The Real Reason Lemmy Kilmister Hated Motörhead’s ‘Ace of Spades’
via EXIT Festival / Youtube
Every composer hopes to discover that enchanting tune that resonates with millions of fans, prompting them to passionately join in. While this achievement may require a lifetime of dedication, nothing can match the exhilaration of witnessing thousands of people attending a live performance and echoing the songwriter’s lyrics in flawless harmony between musician and audience.

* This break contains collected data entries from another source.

Lemma runs_with_lease {A} fs lease (body : M World A) (Q : A → fsys → Prop) R :
  root_ok eu fs S sid → temps_ok eu fs → lease_ok lease →
  (∀ fs', quiet eu fs fs' → runs fs' body Q R) →
  (∀ e fs', quiet eu fs fs' → fault md e ∨ e = busy ∧ lease = None → R e fs') →
  runs fs (with_lease lease S sid body) Q R.
Proof.
  intros Hr HT Hl HQ HR. assert (quiet eu fs fs) as Hrefl by done. destruct lease as [l|].
  - destruct Hl as (K1 & K2 & K3). eapply runs_reads; [by apply reads_require_lease|by apply HQ|].
    intros e He. apply HR; auto.
  - unfold with_lease. apply runs_bind. eapply runs_mono; [by apply runs_acquire_lease|..]; cbv beta.
    2:{ intros e fs' [Hq He]. apply HR; [done|]. by destruct He; auto. }
    intros l fs' (Hq & El & Hd). assert (root_ok eu fs' S sid) as Hr'.
    { eapply root_ok_layout; [apply Hq|done]. }
    unfold finally. apply runs_try_else. eapply runs_reads;
      [apply (reads_require_lease fs' l); [done|by rewrite El..|done]| |].
    + eapply runs_mono; [by apply HQ|..].
      * intros a fs'' Ha. by apply runs_bind, runs_release, runs_ret.
      * intros e fs'' He. by apply runs_bind, runs_release, runs_raise.
    + intros e He. apply runs_bind, runs_release, runs_raise, HR; auto.
Qed.
End Lease.

(** ** Reconciliation *)

Section Reconciliation.
Context `{Sha256} `{!Sha256Laws} `{Entropy} `{!EntropyLaws} (eu : Z).
Context (S Q : string) (sid qid : ident) (max_bytes : Z).
Context (Hids : sid ≠ qid) (Hdev : sid.1 = qid.1) (Hpaths : S ≠ Q) (Hmax : (0 < max_bytes)%Z).
Abbreviation holds := (holds eu sid qid).
Abbreviation settleable := (settleable eu sid max_bytes).
Abbreviation journal_at := (journal_at sid qid).
Abbreviation progress md := (progress md eu sid qid max_bytes).
Abbreviation recoverable := (recoverable eu S Q sid qid max_bytes).
Abbreviation all_settled md := (all_settled md eu sid qid max_bytes).
Abbreviation reconcile := (reconcile_quarantine_transactions S Q sid qid max_bytes).

Lemma runs_reconcile md fs ts σ lease :
  recoverable fs ts σ → lease_ok S sid lease →
  runs md eu fs (reconcile lease)
    (λ r fs', ∃ σ', all_settled md ts σ fs r σ' fs')
    (λ e fs', ∃ σ', progress md ts σ fs σ' fs'
       ∧ (fault md e ∨ e = busy ∧ lease = None ∨ ∃ t, t ∈ ts ∧ ¬ settleable fs t (σ t))).
Proof.
  intros Hrec Hl. unfold reconcile_quarantine_transactions.
  assert (∀ fs', quiet eu fs fs' → progress md ts σ fs σ fs') as Hquiet
    by (intros fs' Hq; apply progress_quiet; [apply Hrec|done]).
  apply runs_with_lease; [apply Hrec|apply Hrec|done|..].
  - intros fs1 Hq. eapply runs_mono; [apply (runs_reconcile_locked md eu S Q sid qid max_bytes
      Hids Hdev Hpaths Hmax fs1 ts σ)|..]; cbv beta.
    + by eapply (recoverable_quiet md).
    + intros r fs' (σ' & Hr & P & Hnt & Hall). exists σ'. split; [done|].
      split; [by eapply progress_trans; [apply Hquiet|]|done].
    + intros e fs' (σ' & P & He). exists σ'.
      split; [by eapply progress_trans; [apply Hquiet|]|].
      destruct He as [He|(t & Ht & He)]; [by left|]. right. right. exists t. split; [done|].
      intros Hset. apply He. destruct (rv_known _ _ _ _ _ _ _ _ _ Hrec t Ht) as (_ & Hh & _).
      pose proof (Hquiet fs1 Hq) as P1. destruct (pg_known _ _ _ _ _ _ _ _ _ _ P1 t Ht) as (_ & Hh1 & _).
      eapply (settleable_same eu sid qid max_bytes fs fs1); [|done..].
      by eapply (pg_journal _ _ _ _ _ _ _ _ _ _ P1).
  - intros e fs' Hq He. exists σ. split; [by apply Hquiet|].
    destruct He as [He|He]; auto.
Qed.
(* ===== verification/JournalTheorems.v ===== *)
(** * JournalTheorems: what records, journals and host events guarantee

    Round trips of the JSON, base64 and record layers, the termination of the JSON reader, the
    atomicity of journal moves, and what an accepted host event and the receipt made of it
    promise. *)

From S2P Require Import Prelude Effects Json JsonText Base64 Sha256 EcpaModel HostEvidence JournalFs HostEventSink Quarantine JournalProofs SinkProofs RecordProofs QuarantineState QuarantineSteps QuarantineTheorems.

Local Open Scope string_scope.

(** ** Text *)

(** Canonical JSON is read back as the value that was printed, up to the order of the
    keys, and printing it again gives the same bytes: the comparison
    [raw == canonical_bytes(value) + newline] that every record passes through accepts exactly
    what was written. *)
Theorem canonical_roundtrip v :
  keys_unique v = true →
  ∃ v', loads (canonical_bytes v +:+ newline) = Some v'
    ∧ canonical_bytes v' = canonical_bytes v ∧ py_eqb v' v = true.
Proof.
  intros Hv. exists (norm v). split; [by apply loads_canonical|].
  split; [apply canonical_bytes_norm|by apply py_eqb_norm].
Qed.
(** * tg_lldap_auth_bot: a shallow embedding of [src/lldap.ts] and [src/bot.ts]

    The directory client, the credential session, the privilege resolution
    and the registration command are transcribed as Rocq functions.  Remote
    parties (the LLDAP GraphQL endpoint, the Telegram Bot API) are parameters
    of the development; every outbound call is recorded in a trace. *)

From Stdlib Require Import ZArith List String Ascii Bool Lia Arith DecimalString.
Import ListNotations.
Open Scope string_scope.
Open Scope Z_scope.

Set Implicit Arguments.

(* ================================================================== *)
(** ** JavaScript values used by the code *)

(** What a [throw] (or a rejected promise) carries.  [CommandArgsError] is
    the subclass declared in bot.ts; [NonError] is any thrown value for
    which [instanceof Error] is false. *)
Inductive exn : Type :=
| JsError (message : string)
| CommandArgsError (message : string)
| NonError (payload : string).

Definition instanceof_Error (e : exn) : bool :=
  match e with
  | JsError _ | CommandArgsError _ => true
  | NonError _ => false
  end.

Definition instanceof_CommandArgsError (e : exn) : bool :=
  match e with
  | CommandArgsError _ => true
  | _ => false
  end.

However, Lemmy Kilmister had a different perspective and chose to maintain a certain emotional detachment from some of Motörhead’s popular songs.
The Unexpected Journey
From the late 1960s onwards, Lemmy regarded the rock and roll way of life as an innate part of his identity. He initially joined the music scene as a roadie for musicians such as Jimi Hendrix, without any intention of becoming a bass guitarist himself.
However, fortune smiled upon him when he stumbled upon an opportunity that would change his life. Someone informed the members of Hawkwind that Lemmy was capable of playing the bass guitar, leading him to become the vocalist and bassist for the band, performing space rock music.
Due to conflicts in artistic vision and several encounters with law enforcement related to drug-related incidents, Lemmy decided to pursue a solo career, aiming to produce some of the most audacious and unconventional music he had ever experienced. He drew inspiration from the outrageous performances of artists from his early days, such as Little Richard.
Beyond the One-Hit Wonder
Despite dedicating himself fully to each Motörhead album, Lemmy appeared to be distressed by the fact that he was primarily recognized for just one song, feeling constrained by this limited perception of his musical identity.
Even though the majority of the public lost interest in Motörhead after their initial success, influential metal bands worldwide paid close attention. Beyond the realm of hard rock, renowned acts such as Metallica regarded Motörhead as the ultimate benchmark, demonstrating their admiration by frequently performing covers of songs like “Overkill” and even inviting Lemmy to collaborate on the track “Damage Case” at a later time.
The affection extended beyond the realm of rock music as well, as demonstrated by Ice-T who referenced the lyrics of “Ace of Spades.” During the Lemmy documentary, he commented:
“You win some, you lose some, it’s all the same to me. I kinda live by that.”